* What is being asked: Your answer must be a single number: the count of lines in the records below that include the string "Types".
::::::
(* ===== verification/DList.v ===== *)
(** Circular doubly linked lists, include/rtservice.h: the pointer operations on
    [rt_list_t] and what they do to the list of nodes.  The nodes are of any type, so
    that other lists with two pointers can use the lemmas. *)
From S2P Require Import Prelude.
#[local] Open Scope Z_scope.

(** * The pointer operations *)

(** [struct rt_list_node] of every node. *)
Record nodes (A : Type) := mk_nodes { next : A -> A; prev : A -> A }.
Arguments mk_nodes {A} next prev.
Arguments next {A} n.
Arguments prev {A} n.

(** Evaluate a few pointer writes. *)
Ltac ptr := simpl; unfold fupd; repeat case_decide; congruence.

Section dlist.
Context {A : Type} `{EqDecision A}.
Implicit Types x y z n p a v : A.
Implicit Types h : nodes A.


Definition set_next (x v : A) (h : nodes A) : nodes A := mk_nodes (fupd x v (next h)) (prev h).
Definition set_prev (x v : A) (h : nodes A) : nodes A := mk_nodes (next h) (fupd x v (prev h)).

Definition rt_list_init (l : A) (h : nodes A) : nodes A :=
  set_next l l (set_prev l l h).

Definition rt_list_insert_after (l n : A) (h : nodes A) : nodes A :=
  let h := set_prev (next h l) n h in
  let h := set_next n (next h l) h in
  let h := set_next l n h in
  set_prev n l h.

Definition rt_list_insert_before (l n : A) (h : nodes A) : nodes A :=
  let h := set_next (prev h l) n h in
  let h := set_prev n (prev h l) h in
  let h := set_prev l n h in
  set_next n l h.

Definition rt_list_remove (n : A) (h : nodes A) : nodes A :=
  let h := set_prev (next h n) (prev h n) h in
  let h := set_next (prev h n) (next h n) h in
  set_next n n (set_prev n n h).

Definition rt_list_isempty (l : A) (h : nodes A) : bool := bool_decide (next h l = l).

(** [rt_list_len]: the loop from [p], with fuel; [None] is a loop that goes on. *)
Fixpoint rt_list_len_loop (fuel : nat) (l p : A) (len : Z) (h : nodes A) : option Z :=
  match fuel with
  | O => None
  | S fuel => if decide (next h p <> l) then rt_list_len_loop fuel l (next h p) (u32 (len + 1)) h
              else Some len
  end.

Definition rt_list_len (fuel : nat) (l : A) (h : nodes A) : option Z := rt_list_len_loop fuel l l 0 h.

(** * Shape *)

(** From [x] the next pointers lead along [ys] and the previous pointers back. *)
Fixpoint links (h : nodes A) (x : A) (ys : list A) : Prop :=
  match ys with
  | [] => True
  | y :: ys => next h x = y /\ prev h y = x /\ links h y ys
  end.

(** A circular list with head [x] and elements [l]. *)
Definition dlist (h : nodes A) (x : A) (l : list A) : Prop :=
  NoDup (x :: l) /\ links h x (l ++ [x]).

Definition same_nodes (h h' : nodes A) : Prop :=
  (forall z, next h' z = next h z) /\ (forall z, prev h' z = prev h z).

Lemma links_same h h' x l : same_nodes h h' -> links h x l -> links h' x l.
Proof.
  intros [Hn Hp]. revert x. induction l as [|y l IH]; intros x; simpl; [done|].
  intros (<- & H2 & H3). rewrite Hn, Hp. auto.
Qed.

Lemma links_app h x l1 y l2 : links h x (l1 ++ y :: l2) <-> links h x (l1 ++ [y]) /\ links h y l2.
Proof. revert x. induction l1 as [|z l1 IH]; intros x; simpl; [tauto|]. rewrite IH. tauto. Qed.

Lemma links_set_prev a v h x ys : a ∉ ys -> links h x ys -> links (set_prev a v h) x ys.
Proof.
  revert x. induction ys as [|y ys IH]; intros x; simpl; [done|].
  intros [Ha1 Ha2]%not_elem_of_cons (H1 & H2 & H3). rewrite fupd_ne by done. auto.
Qed.

Lemma links_set_next a v h x l y :
  a ∉ x :: l -> links h x (l ++ [y]) -> links (set_next a v h) x (l ++ [y]).
Proof.
  revert x. induction l as [|z l IH]; intros x; simpl.
  - intros [Ha _]%not_elem_of_cons (H1 & H2 & _). by rewrite fupd_ne.
  - intros [Ha1 Ha2]%not_elem_of_cons (H1 & H2 & H3). rewrite fupd_ne by done. auto.
Qed.

(** Any element can be seen as the head. *)
Lemma dlist_rotate h x l1 y l2 : dlist h x (l1 ++ y :: l2) -> dlist h y (l2 ++ x :: l1).
Proof.
  intros [Hnd Hl]. split.
  - assert (P : y :: l2 ++ x :: l1 ≡ₚ x :: l1 ++ y :: l2) by solve_Permutation. by rewrite P.
  - rewrite <- app_assoc in *. simpl in *. apply links_app in Hl as [H1 H2]. by apply links_app.
Qed.

Lemma dlist_links h x l : dlist h x l -> links h x (l ++ [x]).
Proof. by intros [_ ?]. Qed.

Lemma dlist_frame h h' x l :
  (forall z, z ∈ x :: l -> next h' z = next h z /\ prev h' z = prev h z) -> dlist h x l -> dlist h' x l.
Proof.
  intros He [Hnd Hl]. split; [done|].
  assert (G : forall z ys, z ∈ x :: l -> (forall y, y ∈ ys -> y ∈ x :: l) -> links h z ys -> links h' z ys).
  { intros z ys. revert z. induction ys as [|y ys IH]; intros z Hz Hys; simpl; [done|].
    intros (H1 & H2 & H3). destruct (He z Hz) as [-> _]. destruct (He y (Hys y ltac:(left))) as [_ ->].
    split; [done|]. split; [done|]. apply IH; [apply Hys; left|intros; apply Hys; by right|done]. }
  apply G; [left|set_solver|done].
Qed.

(** * The operations on one list *)

Lemma init_dlist x h : dlist (rt_list_init x h) x [].
Proof. split; [apply NoDup_singleton|]. simpl. by rewrite !fupd_eq. Qed.

Lemma insert_after_dlist h x l n :
  dlist h x l -> n ∉ x :: l -> dlist (rt_list_insert_after x n h) x (n :: l).
Proof.
  intros [Hnd Hl] Hn. pose proof Hn as [Hnx Hnl]%not_elem_of_cons.
  pose proof Hnd as [Hxl Hnd']%NoDup_cons.
  split; [apply NoDup_cons; split; [set_solver|by apply NoDup_cons]|].
  unfold rt_list_insert_after. destruct l as [|y l]; simpl in *.
  - destruct Hl as (E & _ & _). rewrite E. repeat split; ptr.
  - destruct Hl as (E & E2 & Hl). rewrite E.
    apply not_elem_of_cons in Hnl as [Hny Hnl]. apply not_elem_of_cons in Hxl as [Hxy Hxl].
    apply NoDup_cons in Hnd' as [Hyl _].
    split; [by rewrite fupd_eq|]. split; [by rewrite fupd_eq|].
    split; [by rewrite fupd_ne, fupd_eq|]. split; [by rewrite fupd_ne, fupd_eq|].
    apply links_set_prev; [set_solver|]. apply links_set_next; [set_solver|].
    apply links_set_next; [set_solver|]. apply links_set_prev; [set_solver|done].
Qed.

Lemma insert_before_after h x n :
  next h (prev h x) = x -> n <> x -> n <> prev h x ->
  same_nodes (rt_list_insert_after (prev h x) n h) (rt_list_insert_before x n h).
Proof.
  intros E Hx Hp. unfold rt_list_insert_before, rt_list_insert_after. simpl. rewrite E.
  split; intros z; ptr.
Qed.

Lemma dlist_same h h' x l : same_nodes h h' -> dlist h x l -> dlist h' x l.
Proof. intros H [Hnd Hl]. split; [done|]. by eapply links_same. Qed.

Lemma insert_before_dlist h x l n :
  dlist h x l -> n ∉ x :: l -> dlist (rt_list_insert_before x n h) x (l ++ [n]).
Proof.
  intros H Hn. destruct l as [|p l _] using rev_ind.
  - destruct (dlist_links _ _ _ H) as (E1 & E2 & _).
    eapply dlist_same; [apply insert_before_after; rewrite ?E2; [done|set_solver..]|].
    rewrite E2. by apply (insert_after_dlist h x []).
  - pose proof (dlist_links _ _ _ H) as Hl. rewrite <- app_assoc in Hl. apply links_app in Hl as [_ (E1 & E2 & _)].
    apply dlist_rotate in H. simpl in H.
    eapply dlist_same; [apply insert_before_after; rewrite ?E2; [done|set_solver..]|]. rewrite E2.
    apply (insert_after_dlist _ _ _ n) in H; [|set_solver].
    apply (dlist_rotate _ _ [n] x l) in H. by rewrite <- app_assoc.
Qed.

(** Removing the head of the cycle leaves the rest, and the node alone. *)
Lemma remove_rotated h n y l :
  dlist h n (y :: l) -> dlist (rt_list_remove n h) y l /\ dlist (rt_list_remove n h) n [].
Proof.
  intros [Hnd Hl]. apply NoDup_cons in Hnd as [Hn Hnd].
  apply not_elem_of_cons in Hn as [Hny Hn]. pose proof Hnd as [Hy Hnd']%NoDup_cons.
  split; [|split; [apply NoDup_singleton|simpl; by rewrite !fupd_eq]]. split; [done|].
  unfold rt_list_remove. destruct Hl as (E1 & E2 & Hl). rewrite E1.
  destruct l as [|z l _] using rev_ind.
  - simpl in *. destruct Hl as (E3 & E4 & _). rewrite fupd_ne, E4, E1 by done.
    repeat split; ptr.
  - simpl. rewrite <- app_assoc in Hl. apply links_app in Hl as [Hl (E3 & E4 & _)].
    rewrite fupd_ne, E4, E1 by done.
    rewrite <- app_assoc. apply links_app. split.
    + apply links_set_next; [set_solver|]. apply links_set_prev; [set_solver|].
      apply links_set_next; [|apply links_set_prev; [set_solver|done]].
      apply NoDup_app in Hnd' as (_ & Hd & _). intros Hin. set_solver.
    + simpl. assert (z <> n) by set_solver. repeat split; ptr.
Qed.

Lemma remove_dlist h x l1 n l2 :
  dlist h x (l1 ++ n :: l2) ->
  dlist (rt_list_remove n h) x (l1 ++ l2) /\ dlist (rt_list_remove n h) n [].
Proof.
  intros H%dlist_rotate. destruct l2 as [|y l2]; simpl in H.
  - rewrite app_nil_r. by apply remove_rotated in H.
  - apply remove_rotated in H as [H ?]. split; [|done]. by apply dlist_rotate in H.
Qed.

(** A node that is alone stays alone. *)
Lemma remove_alone h n : dlist h n [] -> same_nodes h (rt_list_remove n h).
Proof.
  intros [_ (E1 & E2 & _)]. unfold rt_list_remove. split; intros z; ptr.
Qed.

(** Outside a few nodes nothing changes. *)
Definition only_on (S : list A) (h h' : nodes A) : Prop :=
  forall z, z ∉ S -> next h' z = next h z /\ prev h' z = prev h z.

Lemma insert_after_only x n h : only_on [x; n; next h x] h (rt_list_insert_after x n h).
Proof. intros z Hz. rewrite !not_elem_of_cons in Hz. unfold rt_list_insert_after. destruct_and! Hz. split; ptr. Qed.

Lemma insert_before_only x n h : only_on [x; n; prev h x] h (rt_list_insert_before x n h).
Proof. intros z Hz. rewrite !not_elem_of_cons in Hz. unfold rt_list_insert_before. destruct_and! Hz. split; ptr. Qed.

Lemma remove_only n h : only_on [n; next h n; prev h n] h (rt_list_remove n h).
Proof. intros z Hz. rewrite !not_elem_of_cons in Hz. unfold rt_list_remove. destruct_and! Hz. split; ptr. Qed.

Lemma dlist_next h x l : dlist h x l -> next h x ∈ x :: l /\ (l <> [] -> next h x <> x).
Proof.
  intros [[Hx _]%NoDup_cons Hl]. destruct l as [|y l]; destruct Hl as (-> & _); [split; [left|done]|].
  split; [set_solver|]. intros _ ->. set_solver.
Qed.

Lemma dlist_prev h x l : dlist h x l -> prev h x ∈ x :: l.
Proof.
  intros [_ Hl]. destruct l as [|p l _] using rev_ind.
  - destruct Hl as (_ & -> & _). left.
  - rewrite <- app_assoc in Hl. apply links_app in Hl as [_ (_ & -> & _)]. set_solver.
Qed.

Lemma len_loop_spec h x l p len fuel :
  links h p (l ++ [x]) -> x ∉ l -> (length l < fuel)%nat ->
  rt_list_len_loop fuel x p len h = Some (match l with [] => len | _ => u32 (len + Z.of_nat (length l)) end).
Proof.
  revert p len fuel. induction l as [|y l IH]; intros p len [|fuel] Hl Hx Hf; simpl in Hf; try lia.
  - destruct Hl as (E & _). simpl. by rewrite decide_False by naive_solver.
  - destruct Hl as (E & _ & Hl). apply not_elem_of_cons in Hx as [Hxy Hx]. simpl.
    rewrite E, decide_True, (IH _ _ _ Hl Hx) by (congruence || lia). f_equal. destruct l as [|z l]; [done|].
    unfold u32, uwrap. rewrite Zplus_mod_idemp_l. f_equal. cbn [length]. lia.
Qed.

(** * Insertion and removal in other orders *)

(** Removal that leaves the pointers of the node as they are. *)
Definition unlink (n : A) (h : nodes A) : nodes A :=
  let h := set_prev (next h n) (prev h n) h in
  set_next (prev h n) (next h n) h.

Lemma unlink_dlist h x l1 n l2 : dlist h x (l1 ++ n :: l2) -> dlist (unlink n h) x (l1 ++ l2).
Proof.
  intros H. pose proof H as [Hnd _]. destruct (remove_dlist _ _ _ _ _ H) as [Hr _].
  eapply dlist_frame; [|exact Hr]. intros z Hz.
  assert (z <> n).
  { intros ->. assert (P : x :: l1 ++ n :: l2 ≡ₚ n :: x :: l1 ++ l2) by solve_Permutation.
    rewrite P in Hnd. by apply NoDup_cons in Hnd as [? _]. }
  unfold unlink, rt_list_remove. split; ptr.
Qed.

(** Insertion behind any node. *)
Lemma insert_mid_dlist h x l1 y l2 n :
  dlist h x (l1 ++ y :: l2) -> n ∉ x :: l1 ++ y :: l2 ->
  dlist (rt_list_insert_after y n h) x (l1 ++ y :: n :: l2).
Proof.
  intros H%dlist_rotate Hn. apply (insert_after_dlist _ _ _ n) in H; [|set_solver].
  change (dlist (rt_list_insert_after y n h) y ((n :: l2) ++ x :: l1)) in H.
  by apply dlist_rotate in H.
Qed.

Lemma dlist_ext h h' x l : dlist h x l -> same_nodes h h' -> dlist h' x l.
Proof. intros. by eapply dlist_same. Qed.

Lemma dlist_not_in h x l z : dlist h x l -> z ∉ x :: l -> forall v, dlist (set_next z v h) x l /\ dlist (set_prev z v h) x l.
Proof. intros H Hz v. split; (eapply dlist_frame; [|exact H]; intros y Hy; split; ptr). Qed.

End dlist.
::::::
* The completed task: 2